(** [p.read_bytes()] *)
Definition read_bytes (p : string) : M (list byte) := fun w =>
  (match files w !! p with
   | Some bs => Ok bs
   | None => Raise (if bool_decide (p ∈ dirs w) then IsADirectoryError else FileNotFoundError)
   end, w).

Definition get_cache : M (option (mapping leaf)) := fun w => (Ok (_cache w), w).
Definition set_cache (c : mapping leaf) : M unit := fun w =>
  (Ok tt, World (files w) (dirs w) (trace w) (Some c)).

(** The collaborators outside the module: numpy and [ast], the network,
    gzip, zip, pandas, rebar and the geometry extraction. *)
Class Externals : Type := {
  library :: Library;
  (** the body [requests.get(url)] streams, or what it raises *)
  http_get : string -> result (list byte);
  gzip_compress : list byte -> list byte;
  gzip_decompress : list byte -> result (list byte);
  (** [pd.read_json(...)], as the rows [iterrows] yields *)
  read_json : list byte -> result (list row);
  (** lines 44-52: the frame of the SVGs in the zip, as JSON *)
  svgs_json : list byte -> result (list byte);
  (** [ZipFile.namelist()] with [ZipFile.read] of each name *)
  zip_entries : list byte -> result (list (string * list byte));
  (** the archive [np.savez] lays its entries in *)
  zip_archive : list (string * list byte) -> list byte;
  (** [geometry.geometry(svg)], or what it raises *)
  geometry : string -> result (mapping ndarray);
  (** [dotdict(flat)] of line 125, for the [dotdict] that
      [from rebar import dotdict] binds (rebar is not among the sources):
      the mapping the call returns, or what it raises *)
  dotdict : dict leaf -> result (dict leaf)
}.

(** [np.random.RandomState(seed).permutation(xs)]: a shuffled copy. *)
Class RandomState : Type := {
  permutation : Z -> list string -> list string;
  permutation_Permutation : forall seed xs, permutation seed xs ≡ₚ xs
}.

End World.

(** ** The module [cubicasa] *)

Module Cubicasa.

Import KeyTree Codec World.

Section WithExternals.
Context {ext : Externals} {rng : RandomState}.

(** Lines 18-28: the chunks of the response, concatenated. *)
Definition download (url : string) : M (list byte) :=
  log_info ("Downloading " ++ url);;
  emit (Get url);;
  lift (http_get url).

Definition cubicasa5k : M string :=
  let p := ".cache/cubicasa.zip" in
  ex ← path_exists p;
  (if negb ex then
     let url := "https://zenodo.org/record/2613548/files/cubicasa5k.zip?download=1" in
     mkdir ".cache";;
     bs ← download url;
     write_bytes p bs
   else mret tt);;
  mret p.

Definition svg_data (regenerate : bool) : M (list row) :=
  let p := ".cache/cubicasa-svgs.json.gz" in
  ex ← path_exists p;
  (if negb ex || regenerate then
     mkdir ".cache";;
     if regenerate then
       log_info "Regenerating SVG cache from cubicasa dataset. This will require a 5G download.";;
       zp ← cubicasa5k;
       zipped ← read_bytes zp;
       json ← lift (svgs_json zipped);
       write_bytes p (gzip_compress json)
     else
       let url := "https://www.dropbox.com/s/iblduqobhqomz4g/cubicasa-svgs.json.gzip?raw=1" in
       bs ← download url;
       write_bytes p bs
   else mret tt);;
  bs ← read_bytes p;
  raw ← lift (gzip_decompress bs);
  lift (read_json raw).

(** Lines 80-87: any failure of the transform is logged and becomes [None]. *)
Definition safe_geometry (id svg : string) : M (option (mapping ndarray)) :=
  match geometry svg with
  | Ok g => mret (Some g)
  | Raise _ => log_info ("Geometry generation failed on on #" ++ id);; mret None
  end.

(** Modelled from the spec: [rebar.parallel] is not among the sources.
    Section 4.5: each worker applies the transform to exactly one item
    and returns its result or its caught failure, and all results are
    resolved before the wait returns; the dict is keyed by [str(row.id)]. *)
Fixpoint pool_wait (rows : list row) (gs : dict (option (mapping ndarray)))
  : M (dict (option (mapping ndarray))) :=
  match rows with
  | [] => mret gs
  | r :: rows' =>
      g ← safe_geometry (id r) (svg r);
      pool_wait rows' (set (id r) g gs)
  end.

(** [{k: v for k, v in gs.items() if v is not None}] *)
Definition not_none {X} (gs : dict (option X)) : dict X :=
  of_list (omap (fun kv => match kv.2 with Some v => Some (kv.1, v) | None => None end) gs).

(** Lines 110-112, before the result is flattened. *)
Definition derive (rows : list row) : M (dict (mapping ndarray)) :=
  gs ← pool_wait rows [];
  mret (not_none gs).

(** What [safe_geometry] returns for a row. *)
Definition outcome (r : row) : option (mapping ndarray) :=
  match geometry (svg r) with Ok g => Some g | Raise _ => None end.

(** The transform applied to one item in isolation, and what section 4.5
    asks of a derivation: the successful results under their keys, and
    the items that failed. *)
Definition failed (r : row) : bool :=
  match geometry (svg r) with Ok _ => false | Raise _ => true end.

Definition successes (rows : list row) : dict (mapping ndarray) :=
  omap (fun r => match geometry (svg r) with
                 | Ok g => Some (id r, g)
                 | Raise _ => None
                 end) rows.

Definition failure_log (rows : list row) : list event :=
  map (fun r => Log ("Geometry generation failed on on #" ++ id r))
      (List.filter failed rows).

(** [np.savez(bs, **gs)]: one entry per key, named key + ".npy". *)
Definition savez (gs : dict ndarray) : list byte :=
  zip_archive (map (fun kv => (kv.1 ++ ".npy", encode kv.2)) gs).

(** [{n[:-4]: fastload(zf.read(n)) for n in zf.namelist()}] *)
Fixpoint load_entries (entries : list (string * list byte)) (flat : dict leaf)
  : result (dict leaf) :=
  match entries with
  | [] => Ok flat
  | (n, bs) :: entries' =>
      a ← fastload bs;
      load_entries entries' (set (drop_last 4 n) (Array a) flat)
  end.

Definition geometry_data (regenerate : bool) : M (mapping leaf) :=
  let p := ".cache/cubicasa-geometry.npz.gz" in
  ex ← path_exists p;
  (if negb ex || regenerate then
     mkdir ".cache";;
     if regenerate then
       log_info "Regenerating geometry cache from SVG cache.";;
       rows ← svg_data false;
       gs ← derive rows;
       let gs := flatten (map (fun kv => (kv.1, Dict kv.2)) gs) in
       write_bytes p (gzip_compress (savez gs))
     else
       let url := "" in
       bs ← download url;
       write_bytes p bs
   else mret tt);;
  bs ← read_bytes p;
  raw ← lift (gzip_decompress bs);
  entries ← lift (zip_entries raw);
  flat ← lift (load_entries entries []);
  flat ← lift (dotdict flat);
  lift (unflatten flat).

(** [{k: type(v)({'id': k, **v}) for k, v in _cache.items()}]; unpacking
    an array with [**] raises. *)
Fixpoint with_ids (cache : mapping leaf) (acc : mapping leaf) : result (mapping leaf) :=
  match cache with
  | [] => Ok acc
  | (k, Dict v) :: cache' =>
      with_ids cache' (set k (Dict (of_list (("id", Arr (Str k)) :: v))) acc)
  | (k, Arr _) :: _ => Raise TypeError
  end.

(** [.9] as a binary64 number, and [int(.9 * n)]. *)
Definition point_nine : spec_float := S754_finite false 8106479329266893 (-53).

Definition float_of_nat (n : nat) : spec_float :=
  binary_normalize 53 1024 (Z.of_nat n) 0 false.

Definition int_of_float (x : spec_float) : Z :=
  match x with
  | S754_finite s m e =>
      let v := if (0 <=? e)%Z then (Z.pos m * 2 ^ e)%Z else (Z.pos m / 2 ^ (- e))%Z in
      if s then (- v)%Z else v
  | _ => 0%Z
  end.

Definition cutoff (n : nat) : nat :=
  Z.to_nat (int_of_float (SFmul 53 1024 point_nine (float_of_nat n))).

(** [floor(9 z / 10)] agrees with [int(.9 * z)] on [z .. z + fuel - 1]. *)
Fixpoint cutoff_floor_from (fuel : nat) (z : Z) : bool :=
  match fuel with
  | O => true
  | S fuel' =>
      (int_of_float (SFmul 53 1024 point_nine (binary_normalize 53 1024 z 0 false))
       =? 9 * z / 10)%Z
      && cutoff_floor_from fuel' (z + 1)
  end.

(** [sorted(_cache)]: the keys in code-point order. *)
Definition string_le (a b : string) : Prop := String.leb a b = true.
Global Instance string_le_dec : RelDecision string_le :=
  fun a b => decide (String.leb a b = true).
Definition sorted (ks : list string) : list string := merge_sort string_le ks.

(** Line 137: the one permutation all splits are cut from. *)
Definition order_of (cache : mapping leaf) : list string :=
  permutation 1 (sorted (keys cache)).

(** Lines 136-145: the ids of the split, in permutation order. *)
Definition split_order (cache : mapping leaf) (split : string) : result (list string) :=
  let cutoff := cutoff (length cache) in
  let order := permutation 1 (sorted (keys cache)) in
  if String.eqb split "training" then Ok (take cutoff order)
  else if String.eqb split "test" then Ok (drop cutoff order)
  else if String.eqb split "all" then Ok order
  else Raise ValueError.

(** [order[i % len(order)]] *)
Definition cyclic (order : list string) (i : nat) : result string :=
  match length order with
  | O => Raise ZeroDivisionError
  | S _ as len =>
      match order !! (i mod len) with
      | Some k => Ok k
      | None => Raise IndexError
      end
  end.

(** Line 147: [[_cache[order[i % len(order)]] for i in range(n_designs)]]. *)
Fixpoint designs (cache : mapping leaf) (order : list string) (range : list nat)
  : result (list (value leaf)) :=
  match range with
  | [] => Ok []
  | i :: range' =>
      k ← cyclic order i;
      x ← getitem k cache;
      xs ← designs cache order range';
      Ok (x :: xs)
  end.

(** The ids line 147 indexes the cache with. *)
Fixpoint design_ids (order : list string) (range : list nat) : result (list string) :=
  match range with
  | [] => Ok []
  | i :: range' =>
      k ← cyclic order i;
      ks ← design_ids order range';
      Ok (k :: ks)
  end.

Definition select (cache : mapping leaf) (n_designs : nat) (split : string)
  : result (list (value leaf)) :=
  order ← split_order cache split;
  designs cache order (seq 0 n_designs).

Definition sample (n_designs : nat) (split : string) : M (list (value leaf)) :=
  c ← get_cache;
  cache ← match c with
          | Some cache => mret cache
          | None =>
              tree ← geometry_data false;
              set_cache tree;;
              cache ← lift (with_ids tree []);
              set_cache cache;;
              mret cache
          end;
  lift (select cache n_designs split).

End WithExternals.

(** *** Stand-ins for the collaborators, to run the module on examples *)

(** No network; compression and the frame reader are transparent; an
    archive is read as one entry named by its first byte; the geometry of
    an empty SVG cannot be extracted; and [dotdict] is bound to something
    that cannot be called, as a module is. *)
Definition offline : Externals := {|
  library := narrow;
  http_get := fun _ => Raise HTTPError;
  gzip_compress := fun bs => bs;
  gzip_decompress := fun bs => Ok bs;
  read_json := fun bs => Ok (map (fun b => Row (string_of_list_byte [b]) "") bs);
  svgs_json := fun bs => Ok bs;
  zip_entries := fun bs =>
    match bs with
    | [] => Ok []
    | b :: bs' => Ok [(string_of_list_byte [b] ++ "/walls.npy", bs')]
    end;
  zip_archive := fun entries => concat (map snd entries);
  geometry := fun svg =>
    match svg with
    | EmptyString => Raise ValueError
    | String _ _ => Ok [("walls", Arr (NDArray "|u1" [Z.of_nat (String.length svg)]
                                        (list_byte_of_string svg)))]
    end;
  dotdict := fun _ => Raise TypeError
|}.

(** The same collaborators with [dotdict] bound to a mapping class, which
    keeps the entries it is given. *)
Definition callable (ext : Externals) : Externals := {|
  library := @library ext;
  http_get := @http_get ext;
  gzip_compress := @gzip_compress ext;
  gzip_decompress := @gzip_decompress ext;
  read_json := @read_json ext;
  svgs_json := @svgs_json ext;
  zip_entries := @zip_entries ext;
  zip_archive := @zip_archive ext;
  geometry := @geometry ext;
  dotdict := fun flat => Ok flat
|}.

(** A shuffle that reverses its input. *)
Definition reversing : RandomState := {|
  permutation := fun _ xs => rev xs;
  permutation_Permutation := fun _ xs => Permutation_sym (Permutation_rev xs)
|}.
● ● ●
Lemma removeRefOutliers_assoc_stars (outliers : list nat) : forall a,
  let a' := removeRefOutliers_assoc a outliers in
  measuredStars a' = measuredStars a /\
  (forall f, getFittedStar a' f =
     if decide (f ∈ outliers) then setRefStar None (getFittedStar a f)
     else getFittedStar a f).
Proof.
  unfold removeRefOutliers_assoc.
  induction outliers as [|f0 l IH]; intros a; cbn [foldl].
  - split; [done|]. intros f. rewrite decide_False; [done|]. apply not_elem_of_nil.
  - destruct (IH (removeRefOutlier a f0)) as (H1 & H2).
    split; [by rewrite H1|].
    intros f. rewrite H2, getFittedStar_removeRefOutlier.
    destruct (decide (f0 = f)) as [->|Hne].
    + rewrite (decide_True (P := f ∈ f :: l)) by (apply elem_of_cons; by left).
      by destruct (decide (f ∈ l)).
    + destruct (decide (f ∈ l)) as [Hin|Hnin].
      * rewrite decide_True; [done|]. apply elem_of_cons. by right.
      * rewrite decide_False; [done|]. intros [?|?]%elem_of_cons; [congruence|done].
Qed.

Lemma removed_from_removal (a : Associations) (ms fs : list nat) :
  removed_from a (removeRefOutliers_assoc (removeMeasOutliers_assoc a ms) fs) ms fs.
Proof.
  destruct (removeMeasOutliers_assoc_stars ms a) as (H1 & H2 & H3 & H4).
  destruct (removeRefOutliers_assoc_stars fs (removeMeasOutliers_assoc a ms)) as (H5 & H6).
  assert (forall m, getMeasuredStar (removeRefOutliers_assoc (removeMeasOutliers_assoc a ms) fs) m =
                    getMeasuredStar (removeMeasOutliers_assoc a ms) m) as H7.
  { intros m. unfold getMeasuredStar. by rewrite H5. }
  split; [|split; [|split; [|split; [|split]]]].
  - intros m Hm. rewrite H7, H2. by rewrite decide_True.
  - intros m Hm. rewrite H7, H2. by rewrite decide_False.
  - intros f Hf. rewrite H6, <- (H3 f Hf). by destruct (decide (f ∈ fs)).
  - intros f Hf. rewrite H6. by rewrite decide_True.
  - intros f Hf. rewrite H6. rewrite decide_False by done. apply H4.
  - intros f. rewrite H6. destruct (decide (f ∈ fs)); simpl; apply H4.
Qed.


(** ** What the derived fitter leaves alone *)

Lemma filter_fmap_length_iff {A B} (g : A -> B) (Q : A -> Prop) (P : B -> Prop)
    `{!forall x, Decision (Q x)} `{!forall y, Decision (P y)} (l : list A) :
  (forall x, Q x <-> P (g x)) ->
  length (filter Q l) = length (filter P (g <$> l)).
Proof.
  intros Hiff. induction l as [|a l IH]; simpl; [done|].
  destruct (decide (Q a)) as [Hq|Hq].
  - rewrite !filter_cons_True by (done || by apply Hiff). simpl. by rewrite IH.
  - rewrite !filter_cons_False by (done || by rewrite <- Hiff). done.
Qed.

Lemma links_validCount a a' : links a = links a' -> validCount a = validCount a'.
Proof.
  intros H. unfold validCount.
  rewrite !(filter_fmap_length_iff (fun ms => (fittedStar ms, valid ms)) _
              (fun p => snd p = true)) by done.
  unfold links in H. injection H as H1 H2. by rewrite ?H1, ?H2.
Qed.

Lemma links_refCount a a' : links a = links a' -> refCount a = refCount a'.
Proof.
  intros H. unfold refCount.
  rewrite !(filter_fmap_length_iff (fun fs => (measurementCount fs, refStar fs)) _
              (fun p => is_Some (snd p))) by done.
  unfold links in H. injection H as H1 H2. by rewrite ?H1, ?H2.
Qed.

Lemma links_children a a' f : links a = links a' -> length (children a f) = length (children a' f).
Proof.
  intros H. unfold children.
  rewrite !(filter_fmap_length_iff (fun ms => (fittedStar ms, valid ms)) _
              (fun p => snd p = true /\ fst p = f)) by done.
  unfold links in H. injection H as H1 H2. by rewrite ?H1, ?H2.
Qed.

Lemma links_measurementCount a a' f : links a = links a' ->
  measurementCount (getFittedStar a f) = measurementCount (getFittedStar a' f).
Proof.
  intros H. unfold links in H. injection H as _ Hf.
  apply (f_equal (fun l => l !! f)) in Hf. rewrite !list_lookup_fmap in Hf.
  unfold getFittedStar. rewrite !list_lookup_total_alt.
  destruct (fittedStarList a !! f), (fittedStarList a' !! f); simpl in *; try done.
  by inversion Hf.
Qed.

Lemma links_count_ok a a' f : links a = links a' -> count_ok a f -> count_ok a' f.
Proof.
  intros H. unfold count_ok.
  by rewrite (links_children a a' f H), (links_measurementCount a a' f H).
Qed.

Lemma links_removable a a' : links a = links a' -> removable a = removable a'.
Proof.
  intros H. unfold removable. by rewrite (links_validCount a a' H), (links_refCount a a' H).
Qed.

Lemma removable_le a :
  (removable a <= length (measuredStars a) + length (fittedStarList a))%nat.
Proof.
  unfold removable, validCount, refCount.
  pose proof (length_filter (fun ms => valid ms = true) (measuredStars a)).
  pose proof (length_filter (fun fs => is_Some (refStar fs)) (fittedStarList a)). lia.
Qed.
● ● ●
• Required work: Read through the listing and copy each line in which the word "ValueError" occurs.

• Exercise response:
  else Raise ValueError.
    | EmptyString => Raise ValueError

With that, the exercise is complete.